Bertram doesn’t sleep well. Still.

I hate to say it, but I’ve given up on sleep training, on naps, on spending ridiculous amounts of time coaxing him to sleep. Some people are just craptastic sleepers. I’m one of those people, and I passed that trait to young Master Bertram. Lately, I just fire up the old lap top and invite Bert to get comfy and watch old music videos with me. The rule is, “No Dora. No Thomas. Mommy picks what we watch.” Somehow, he rolls with this. Good, quiet videos include

David Sylvan’s Orpheus
The Cure Caterpillar Girl
Grace Jones Slave to the Rhythm (quite possibly best video of all time)
Xymox (aka Clan of Xymox) Moscovet Mosquito
The Smiths There Is A Light That Never Goes Out

I’ve found that after three or four of these videos, young Master B is on his way to Snoresville. Almost four years of struggle only to realize I only had to turn to the power of 1980s music. Have I ever mentioned just how much MTV I watched? Gosh, no I haven’t?

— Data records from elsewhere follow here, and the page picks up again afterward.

(** X6.  Every error [ApplyMigrations] returns comes from one of three
    places: a baseline statement that failed, goose's version query (and
    then it is not [ErrNoNextVersion]), or the forward action invoked last.
    The legacy version check contributes none. *)
Theorem ApplyMigrations_error_sources w e w' :
  ApplyMigrations w = (Ret (Some e), w') →
  (∃ d', create_tables tables (db w) = (d', Some e) ∧ invoked w w' = [])
  ∨ (∃ d1 d2 v, create_tables tables (db w) = (d1, None)
       ∧ GetDBVersion d1 = (d2, (v, Some e)) ∧ e ≠ ErrNoNextVersion
       ∧ invoked w w' = [])
  ∨ (∃ m d d', m ∈ migrations w' ∧ Up m d = (d', Some e)
       ∧ last (trace w') = Some (EvUp (Version m))).
Proof.
  unfold ApplyMigrations.
  destruct (create_tables tables (db w)) as [d1 [e1|]] eqn:Hct.
  { intros [= <- <-]. left. exists d1. split; [done|]. by apply invoked_same. }
  destruct (GetDBVersion d1) as [d2 [g err]] eqn:Hv.
  assert (upgrade_from g (with_db w d2) = (Ret (Some e), w') →
          ∃ m d d', m ∈ migrations w' ∧ Up m d = (d', Some e)
            ∧ last (trace w') = Some (EvUp (Version m))) as Hup.
  { unfold upgrade_from.
    destruct (checkOldMigration (with_db w d2)) as [[[[mc left_] err']| |] w3] eqn:Hres;
      [|done..].
    destruct (checkOldMigration_Ret _ _ _ _ _ Hres) as (sorted & Hs & -> & -> & Hcase).
    case_bool_decide; [|done].
    destruct (apply_left _ _) as [[e'|] w4] eqn:Hrun; [|done].
    intros [= <- <-].
    destruct (apply_left_error _ _ _ _ Hrun) as (m & d & d' & Hin & HUp & Hlast).
    exists m, d, d'. split_and!; try done.
    rewrite (apply_left_migrations _ _ _ _ Hrun). simpl.
    destruct Hcase as [[_ ->] | [_ ->]]; [done|].
    by eapply subseteq_drop. }
  destruct err as [e0|]; [|by right; right; apply Hup].
  case_bool_decide as Hne.
  - intros [= <- <-]. right. left. exists d1, d2, g. split_and!; try done.
    by apply invoked_same.
  - intros Hrun. right. right. by apply Hup.
Qed.
Lemma ascending_prefix l1 l2 : l1 `prefix_of` l2 → ascending l2 → ascending l1.
Proof. intros [k ->] Hasc. by apply StronglySorted_app_1_l in Hasc. Qed.

Lemma upgrade_from_trace g w :
  ∃ attempted,
    trace (upgrade_from g w).2 = trace w ++ (EvUp <$> versions attempted)
    ∧ ascending attempted
    ∧ versions attempted ⊆ versions (migrations w).
Proof.
  unfold upgrade_from.
  destruct (checkOldMigration w) as [[[[mc left_] err]| |] w3] eqn:Hres.
  - destruct (checkOldMigration_world _ _ _ Hres) as [_ Htr].
    destruct (checkOldMigration_Ret _ _ _ _ _ Hres) as (sorted & Hs & -> & -> & Hcase).
    destruct (sortAndConnectMigrations_Some _ _ Hs) as (_ & Hperm & _).
    pose proof (checkOldMigration_ascending _ _ _ _ Hres) as Hasc.
    case_bool_decide.
    + destruct (apply_left_trace left_ (with_migrations w sorted))
        as (att & Hpre & Hatt & _ & _).
      assert (versions att ⊆ versions (migrations w)) as Hsub.
      { intros x (m & -> & Hm)%list_elem_of_fmap. rewrite <- Hperm.
        apply list_elem_of_fmap. exists m. split; [done|].
        pose proof (elem_of_prefix _ _ _ Hm Hpre) as Hleft.
        destruct Hcase as [[_ ->] | [_ ->]]; [done | by eapply subseteq_drop]. }
      exists att. split_and!; [ | by eapply ascending_prefix | done].
      by destruct (apply_left _ _) as [[e|] w4].
    + exists []. simpl. rewrite app_nil_r. split_and!; [done | constructor | ].
      intros x Hx. by apply not_elem_of_nil in Hx.
  - destruct (checkOldMigration_world _ _ _ Hres) as [_ Htr].
    exists []. simpl. rewrite app_nil_r. split_and!; [done | constructor | ].
    intros x Hx. by apply not_elem_of_nil in Hx.
  - destruct (checkOldMigration_world _ _ _ Hres) as [_ Htr].
    exists []. simpl. rewrite app_nil_r. split_and!; [done | constructor | ].
    intros x Hx. by apply not_elem_of_nil in Hx.
Qed.

(** X7.  In every run, whatever the database does, the only actions
    [ApplyMigrations] invokes are forward actions of migrations of the
    registry, in strictly ascending order of version (so each at most
    once); it never invokes a reverse action. *)
Theorem ApplyMigrations_only_forward w :
  ∃ attempted,
    invoked w (ApplyMigrations w).2 = EvUp <$> versions attempted
    ∧ ascending attempted
    ∧ versions attempted ⊆ versions (migrations w).
Proof.
  assert (∃ attempted : Migrations,
            [] = EvUp <$> versions attempted ∧ ascending attempted
            ∧ versions attempted ⊆ versions (migrations w)) as Hnone.
  { exists []. split_and!; [done | constructor | ].
    intros x Hx. by apply not_elem_of_nil in Hx. }
  unfold ApplyMigrations.
  destruct (create_tables tables (db w)) as [d1 [e1|]].
  { simpl. by rewrite invoked_same. }
  destruct (GetDBVersion d1) as [d2 [g err]].
  destruct (upgrade_from_trace g (with_db w d2)) as (att & Htr & Hasc & Hsub).
  assert (invoked w (upgrade_from g (with_db w d2)).2 = EvUp <$> versions att) as Hinv
    by by apply invoked_app.
  destruct err as [e0|]; [|by exists att].
  case_bool_decide; [|by exists att].
  simpl. by rewrite invoked_same.
Qed.

(** X8.  A legacy version beyond the number of registered migrations makes
    the slice expression [migrationsSorted[current:]] panic:
    [ApplyMigrations] then ends in that panic, after sorting the registry
    and without invoking any migration action. *)
Theorem ApplyMigrations_legacy_beyond_registry w d1 d2 gooseCurrent err v :
  create_tables tables (db w) = (d1, None) →
  GetDBVersion d1 = (d2, (gooseCurrent, err)) →
  err = None ∨ err = Some ErrNoNextVersion →
  NoDup (versions (migrations w)) →
  QueryRowScan old_version_query d2 = ScanRow v false →
  Z.of_nat (length (migrations w)) < v →
  ∃ sorted,
    sortAndConnectMigrations (migrations w) = Some sorted
    ∧ ApplyMigrations w = (Panic, with_migrations (with_db w d2) sorted)
    ∧ invoked w (ApplyMigrations w).2 = [].
Proof.
  intros Hct Hv Herr Hnd Hrow Hlong.
  destruct (sortAndConnectMigrations_is_Some _ Hnd) as [sorted Hs].
  destruct (sortAndConnectMigrations_Some _ _ Hs) as (_ & _ & Hlen).
  exists sorted. split; [done|].
  rewrite (ApplyMigrations_reached _ _ _ _ _ Hct Hv Herr).
  unfold upgrade_from, checkOldMigration. simpl. rewrite Hs.
  rewrite ?checkOldMigrationTableVersionIfExists_eq. simpl. rewrite Hrow. simpl.
  rewrite bool_decide_eq_true_2 by lia.
  unfold slice_from. rewrite bool_decide_eq_false_2 by lia.
  split; [done|]. by apply invoked_same.
Qed.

My own parental units will attest that, as a teenager, I spent countless hours glued to MTV. It annoys me that I can’t remember what I did two weeks ago, but I can recall Robert Smith and Porl Thompson huddled together in falling wardrobe in Close to Me. Parental Unit #2 spent his own teenage years in Hawaii, mostly free from mainstream pop culture. He can’t indulge me.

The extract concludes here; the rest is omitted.